━━ GIVEN INFORMATION
(** X16.  With the mappers left at their defaults, every pixel of every
    decoded frame has at most as many channels as there are configured
    components (three by default). *)
Theorem animation_pixels_within_components :
  forall (skip : option nat) (names : option (list string)) (inputString : string)
         (frames : list (list (option CsvAnimationDecoder.pixel))),
    CsvAnimationDecoder.decode (CsvAnimationDecoder.new skip names) inputString = Ok frames ->
    forall frame, In frame frames ->
      pixels_within
        (List.length (CsvCoordinateDecoder.or_default names
                        CsvAnimationDecoder.default_components))
        frame.
Proof.
  intros skip names inputString frames Hdec frame Hin.
  unfold CsvAnimationDecoder.decode in Hdec.
  destruct (CsvCoordinateDecoder.skip_rows _ _) as [|headingLine rest]; [discriminate|].
  inversion Hdec; subst; clear Hdec.
  cbn [CsvAnimationDecoder.frameMapper CsvAnimationDecoder.pixelMapper
       CsvAnimationDecoder.new] in Hin.
  apply in_map_iff in Hin. destruct Hin as [f1 [E1 Hin]]. subst frame.
  apply in_map_iff in Hin. destruct Hin as [f2 [E2 Hin]]. subst f1.
  apply in_map_iff in Hin. destruct Hin as [fields [E3 _]]. subst f2.
  rewrite sparse_map_id.
  apply row_pixels_within.
  intros k v Hk. cbn [CsvAnimationDecoder.components CsvAnimationDecoder.new] in Hk.
  unfold CsvAnimationDecoder.components_of, CsvAnimationDecoder.forEach in Hk.
  apply (@components_forEach_below _ 0 []) in Hk; [exact Hk|].
  intros k' v' H'. discriminate.
Qed.

Lemma animation_pixels_within_components_witness :
  CsvAnimationDecoder.decode (CsvAnimationDecoder.new None None) animation_with_gap
  = Ok [[Some [Some (Fin 1); Some (Fin 2); Some (Fin 3)]; None; Some [Some (Fin 4)]];
        [Some [Some (Fin 7); Some (Fin 8); Some (Fin 9)]; None; Some [Some (Fin 10)]]] /\
  pixels_within 3 [Some [Some (Fin 1); Some (Fin 2); Some (Fin 3)]; None; Some [Some (Fin 4)]].
Proof.
  assert (H : CsvAnimationDecoder.decode (CsvAnimationDecoder.new None None) animation_with_gap
              = Ok [[Some [Some (Fin 1); Some (Fin 2); Some (Fin 3)]; None; Some [Some (Fin 4)]];
                    [Some [Some (Fin 7); Some (Fin 8); Some (Fin 9)]; None; Some [Some (Fin 10)]]])
    by (vm_compute; reflexivity).
  split; [exact H|].
  apply (@animation_pixels_within_components None None animation_with_gap _ H).
  left. reflexivity.
Defined.

(** * Further properties of the playback controller *)

Lemma Qfloor_unit_interval (x : Q) : 0 <= x -> x < 1 -> Qfloor x = 0%Z.
Proof.
  intros H0 H1.
  assert (Hlo : (0 <= Qfloor x)%Z).
  { change 0%Z with (Qfloor 0). now apply Qfloor_resp_le. }
  assert (Hhi : (Qfloor x < 1)%Z).
  { rewrite Zlt_Qlt. eapply Qle_lt_trans; [apply Qfloor_le|exact H1]. }
  lia.
Qed.

Lemma Qrem_small (v d : Q) : 0 <= v -> v < d -> Qrem v d == v.
Proof.
  intros H0 H1. unfold Qrem.
  assert (Hd : 0 < d) by lra.
  assert (Hq0 : 0 <= v / d).
  { apply Qle_shift_div_l; [exact Hd|]. lra. }
  assert (Hq1 : v / d < 1).
  { apply Qlt_shift_div_r; [exact Hd|]. lra. }
  rewrite (Qtrunc_nonneg Hq0), (Qfloor_unit_interval Hq0 Hq1). ring.
Qed.

Section TimeArithmetic.

Import ChristmasTreeSimulator.

Variable Color : Type.

(** X17.  Writing a time and reading it back, for a duration [d] that is a
    number.  A value that is not negative is stored as it is, however
    large; a negative value [v] is stored as the rounded sum of [v % d],
    which lies in [(-d, 0]], and [d].  When [d] is at most [2^1023] the
    stored time is a number and the read lies in [[0, d)]; a value already
    in [[0, d)] is read back unchanged.  The sum is rounded: with duration
    2, after writing the double next to [-0.1] the time read is the double
    next to 1.9, which does not differ from the written value by 2. *)
Theorem currentTime_write_then_read :
  forall (s : t Color) (v d : Q),
    duration s = Fin d ->
    (0 <= v -> _currentTime (set_currentTime (Fin v) s) = Fin v)
    /\
    (v < 0 ->
     _currentTime (set_currentTime (Fin v) s) = round (Qrem v d + d) /\
     0 < Qrem v d + d /\ Qrem v d + d <= d)
    /\
    (d <= 2 ^ 1023 ->
     exists q t, _currentTime (set_currentTime (Fin v) s) = Fin q /\ 0 <= q /\
                 currentTime (set_currentTime (Fin v) s) = Fin t /\
                 0 <= t /\ t < d)
    /\
    (0 <= v -> v < d ->
     Num.equiv (currentTime (set_currentTime (Fin v) s)) (Fin v))
    /\
    (exists s0, new Color (with_baseFrameRate 2) = Ok s0 /\
       let s1 := run [SetData (only_frames (four_frames Color));
                      WriteCurrentTime Color (double_of (-1 # 10))] s0 in
       duration s1 = Fin 2 /\
       exists t, currentTime s1 = Fin t /\
                 t == double_of (19 # 10) /\
                 ~ t - double_of (-1 # 10) == 2).
Proof.
  intros s v d Hd. pose proof (duration_Fin_pos s Hd) as Hpos.
  assert (Hneg : v < 0 -> 0 < Qrem v d + d /\ Qrem v d + d <= d).
  { intros Hv. destruct (Qrem_neg (a:=v) (b:=d) Hv Hpos). split; lra. }
  assert (Hread : forall q, 0 <= q ->
            _currentTime (set_currentTime (Fin v) s) = Fin q ->
            exists q t, _currentTime (set_currentTime (Fin v) s) = Fin q /\ 0 <= q /\
                        currentTime (set_currentTime (Fin v) s) = Fin t /\
                        0 <= t /\ t < d).
  { intros q Hq0 Hq.
    assert (Hd' : duration (set_currentTime (Fin v) s) = Fin d) by exact Hd.
    destruct (currentTime_finite _ Hq Hq0 Hd') as [Ht [Ht0 Ht1]].
    exists q, (Qrem q d). repeat split; assumption. }
  split; [|split; [|split; [|split]]].
  - apply set_currentTime_nonneg.
  - intros Hv. split; [now apply set_currentTime_negative|now apply Hneg].
  - intros Hbig. destruct (Qlt_le_dec v 0) as [Hv|Hv].
    + destruct (Hneg Hv) as [H1 H2].
      destruct (@round_nonneg_fin (Qrem v d + d)) as [r [Er [Hr0 _]]]; [lra|lra|].
      apply (Hread r Hr0). now rewrite (set_currentTime_negative s Hd Hv).
    + apply (Hread v Hv). now apply set_currentTime_nonneg.
  - intros Hv0 Hv1.
    assert (Hd' : duration (set_currentTime (Fin v) s) = Fin d) by exact Hd.
    destruct (currentTime_finite _ (set_currentTime_nonneg s Hv0) Hv0 Hd')
      as [Ht _].
    rewrite Ht. cbn [Num.equiv]. now apply Qrem_small.
  - eexists. split; [reflexivity|]. cbv zeta. split; [vm_compute; reflexivity|].
    eexists. split; [vm_compute; reflexivity|].
    split; [vm_compute; reflexivity|vm_compute; discriminate].
Qed.

Lemma duration_seekRelative (delta : num) (s : t Color) :
  duration (seekRelative delta s) = duration s.
Proof. reflexivity. Qed.

(** X18.  A seek stores one rounded sum: when the time read is [t] and
    [t + delta] is not negative, [seekRelative(delta)] stores the double
    next to [t + delta].  Seeks therefore do not compose exactly: with a
    duration of 1, seeking by -0.25 and then by the double next to 5/3
    leaves a time that is [2^-52] above the one that a single seek by the
    rounded sum of the two leaves. *)
Theorem seekRelative_rounds :
  forall (s : t Color) (t delta : Q),
    currentTime s = Fin t -> 0 <= t + delta ->
    _currentTime (seekRelative (Fin delta) s) = round (t + delta)
    /\
    (exists s0, new Color (with_baseFrameRate 4) = Ok s0 /\
       let s1 := setData (only_frames (four_frames Color)) s0 in
       let a := -1 # 4 in
       let b := double_of (5 # 3) in
       duration s1 = Fin 1 /\
       exists t2 t1,
         currentTime (seekRelative (Fin b) (seekRelative (Fin a) s1)) = Fin t2 /\
         currentTime (seekRelative (Fin (double_of (a + b))) s1) = Fin t1 /\
         t2 - t1 == 2 ^ (-52)).
Proof.
  intros s t delta Ht Hsum. split.
  - unfold seekRelative. rewrite Ht. cbn [add].
    unfold set_currentTime. cbn [_currentTime].
    destruct (round_nonneg Hsum) as [[E _]|[r [E [Hr _]]]]; rewrite E.
    + reflexivity.
    + now rewrite (ltb_nonneg Hr).
  - eexists. split; [reflexivity|]. cbv zeta. split; [vm_compute; reflexivity|].
    eexists. eexists. split; [vm_compute; reflexivity|].
    split; [vm_compute; reflexivity|]. vm_compute. reflexivity.
Qed.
━━━━
* EXERCISE REQUIREMENTS:
Look above for the line with "apply row_pixels_within." and the line with "assert (H : CsvAnimationDecoder.decode", and reproduce exactly those two lines plus every line between, nothing more.

* OUTPUT FOR THIS EXERCISE:
  apply row_pixels_within.
  intros k v Hk. cbn [CsvAnimationDecoder.components CsvAnimationDecoder.new] in Hk.
  unfold CsvAnimationDecoder.components_of, CsvAnimationDecoder.forEach in Hk.
  apply (@components_forEach_below _ 0 []) in Hk; [exact Hk|].
  intros k' v' H'. discriminate.
Qed.

Lemma animation_pixels_within_components_witness :
  CsvAnimationDecoder.decode (CsvAnimationDecoder.new None None) animation_with_gap
  = Ok [[Some [Some (Fin 1); Some (Fin 2); Some (Fin 3)]; None; Some [Some (Fin 4)]];
        [Some [Some (Fin 7); Some (Fin 8); Some (Fin 9)]; None; Some [Some (Fin 10)]]] /\
  pixels_within 3 [Some [Some (Fin 1); Some (Fin 2); Some (Fin 3)]; None; Some [Some (Fin 4)]].
Proof.
  assert (H : CsvAnimationDecoder.decode (CsvAnimationDecoder.new None None) animation_with_gap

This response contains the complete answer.